You may recognize the lines I marked in red. AutoUpgrade knows about the previous executions due to the log information kept under job number 101 in your log tree.

And here we go – AutoUpgrade is seamless resuming my upgrade.

upg> lsj
+----+-------+---------+---------+-------+--------------+--------+--------+-----------+
|Job#|DB_NAME|    STAGE|OPERATION| STATUS|    START_TIME|END_TIME| UPDATED|    MESSAGE|
+----+-------+---------+---------+-------+--------------+--------+--------+-----------+
| 101|   DB12|DBUPGRADE|EXECUTING|RUNNING|20/04/07 14:34|     N/A|14:49:18|8%Upgraded |
+----+-------+---------+---------+-------+--------------+--------+--------+-----------+
Total jobs 1

This tool isn’t clearly dumb.

Now let me show you another scenario.

What if … your upgrade failed?

There may be various situations where you’ve got stuck or you simply want to have AutoUpgrade start from the beginning again. As you saw in my previous example AutoUpgrade will resume the upgrade from where it has been stopped. But if you’d like to have it start from the beginning again, you have to erase its memory.

The unofficial way would be to simply clean up the entire log tree.

But before doing such things, wait a bit. In which state is the database when the upgrade got stopped? It is still in UPGRADE mode and started in the future environment? Set your environment correctly for the Oracle Home you are upgrading to. And then connect to the database. If the database is down, start it up in UPGRADE mode.

SQL*Plus: Release 19.0.0.0.0 - Production on Tue Apr 7 21:42:35 2020
Version 19.6.0.0.0

Copyright (c) 1982, 2019, Oracle.  All rights reserved.
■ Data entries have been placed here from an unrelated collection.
(* ===== verification/Planner.v ===== *)
(** * Planner: the task graph of a proof

    [prover/crates/taskdb/src/planner/mod.rs] and [planner/task.rs]: segments
    and keccak requests arrive one at a time, and the planner emits the tasks
    that prove, join and finalize them.  The two lists of peaks are binary
    counters: a new leaf is merged with the peaks of its own height, so that
    the peaks are perfect trees of strictly decreasing heights.

    Task numbers, heights and positions ([usize] and [u32]) are [nat]: a task
    number indexes a vector in memory, and the height of a task is bounded by
    the logarithm of the number of leaves ([join_height_bound]).  A vector
    keeps the order of the source, with its last element at the end; the
    merging loop works on the reversed vector.

    The theorems: no operation of a reachable planner panics, the finalize
    task depends on one join tree whose leaves are all segments in order and
    on one union tree with all keccak requests, every task is emitted after
    its dependencies and is higher than them, the join tree is as low as a
    binary tree can be, and finishing is idempotent and closes the plan. *)

From S2P Require Import Prelude.

Local Open Scope nat_scope.

(** ** Tasks *)

Inductive Command := Keccak | Finalize | Join | Segment | Union.

#[export] Instance Command_eq_dec : EqDecision Command.
Proof. solve_decision. Defined.

Record Task := mkTask {
  task_number : nat;
  task_height : nat;
  command : Command;
  depends_on : list nat;
  keccak_depends_on : list nat
}.

Definition new_keccak (n : nat) : Task := mkTask n 0 Keccak [] [].
Definition new_segment (n : nat) : Task := mkTask n 0 Segment [] [].
Definition new_join (n height left right : nat) : Task := mkTask n height Join [left; right] [].
Definition new_union (n height left right : nat) : Task := mkTask n height Union [] [left; right].
Definition new_finalize (n height dep : nat) (kdeps : option (list nat)) : Task :=
  mkTask n height Finalize [dep] (default [] kdeps).

(** ** The planner *)

Inductive PlannerErr := PlanNotStartedString | PlanFinalized.

Record Planner := mkPlanner {
  tasks : list Task;
  peaks : list nat;
  keccak_peaks : list nat;
  consumer_position : nat;
  last_task : option nat
}.

Definition planner_default : Planner := mkPlanner [] [] [] 0 None.

Definition task_count (ts : list Task) : nat := length ts.

Definition next_task_number (ts : list Task) : nat := task_count ts.

(** [get_task] panics on an invalid task number. *)
Definition get_task (ts : list Task) (n : nat) : result PlannerErr Task := unwrap (ts !! n).

(** [enqueue_join] and [enqueue_union] return the task number; both push one
    task. *)
Definition enqueue_join (ts : list Task) (left right : nat)
    : result PlannerErr (nat * list Task) :=
  let n := next_task_number ts in
  l ← get_task ts left;
  r ← get_task ts right;
  let height := 1 + Nat.max (task_height l) (task_height r) in
  mret (n, ts ++ [new_join n height left right]).

Definition enqueue_union (ts : list Task) (left right : nat)
    : result PlannerErr (nat * list Task) :=
  let n := next_task_number ts in
  l ← get_task ts left;
  r ← get_task ts right;
  let height := 1 + Nat.max (task_height l) (task_height r) in
  mret (n, ts ++ [new_union n height left right]).

Definition enqueue_finalize (ts : list Task) (dep : nat) (kdeps : option (list nat))
    : result PlannerErr (nat * list Task) :=
  let n := next_task_number ts in
  d ← get_task ts dep;
  let height := 1 + task_height d in
  height ← match kdeps with
           | Some (k :: ks) =>
               (* [val.iter().max()] *)
               let highest_peak := foldr Nat.max k ks in
               h ← get_task ts highest_peak;
               mret (Nat.max height (1 + task_height h))
           | _ => mret height
           end;
  mret (n, ts ++ [new_finalize n height dep kdeps]).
Connected to an idle instance.

SQL> startup upgrade
ORA-01078: failure in processing system parameters
LRM-00109: could not open parameter file '/u01/app/oracle/product/19/dbs/initDB12.ora'

Oh. The SPFILE hasn’t been copied to the new home. But no worries, the AutoUpgrade tool has created the init.ora for after the upgrade already. You will find the files in this directory under your log tree:

[DB12] oracle@hol:~/logs/DB12/temp
$ ls -lrt
total 12
-rwx------. 1 oracle dba 1391 Apr  7 12:46 before_upgrade_pfile_DB12.ora
-rwx------. 1 oracle dba 1391 Apr  7 12:46 after_upgrade_pfile_DB12.ora
-rwx------. 1 oracle dba 1417 Apr  7 21:24 during_upgrade_pfile_DB12.ora
-rwx------. 1 oracle dba    0 Apr  7 21:28 db12.restart

Use this file marked in red to start the database in STARTUP UPGRADE mode:

SQL> startup upgrade pfile=/home/oracle/logs/DB12/temp/after_upgrade_pfile_DB12.ora
ORACLE instance started.

Total System Global Area 1258290752 bytes
Fixed Size		    8896064 bytes
Variable Size		  318767104 bytes
Database Buffers	  922746880 bytes
Redo Buffers		    7880704 bytes
Database mounted.
Database opened.
SQL>

So before doing anything, you’ll have to differ whether you ran the upgrade with upg1.restoration=yes (the default when your database is in ARCHIVELOG mode) or with upg1.restoration=no. In the latter case, no guaranteed restore point has been written.

Let us check:

SQL> column name format a35
SQL> column guarantee_flashback_database format a30
SQL> select name, guarantee_flashback_database from v$restore_point;

NAME				 GUARANTEE_FLASHBACK_DATABASE
-------------------------------- ------------------------------
AUTOUPGRADE_221145114461854_DB12 YES

Ok, this means your database is in ARCHIVELOG mode, AutoUpgrade has set a GRP – and you can flashback to it. You can do this from within SQL*Plus or – of course – in AutoUpgrade as well. I will do the latter to demonstrate it:

Flash me back, AutoUpgrade!

At first, I attach back to AutoUpgrade, and it will automatically resume.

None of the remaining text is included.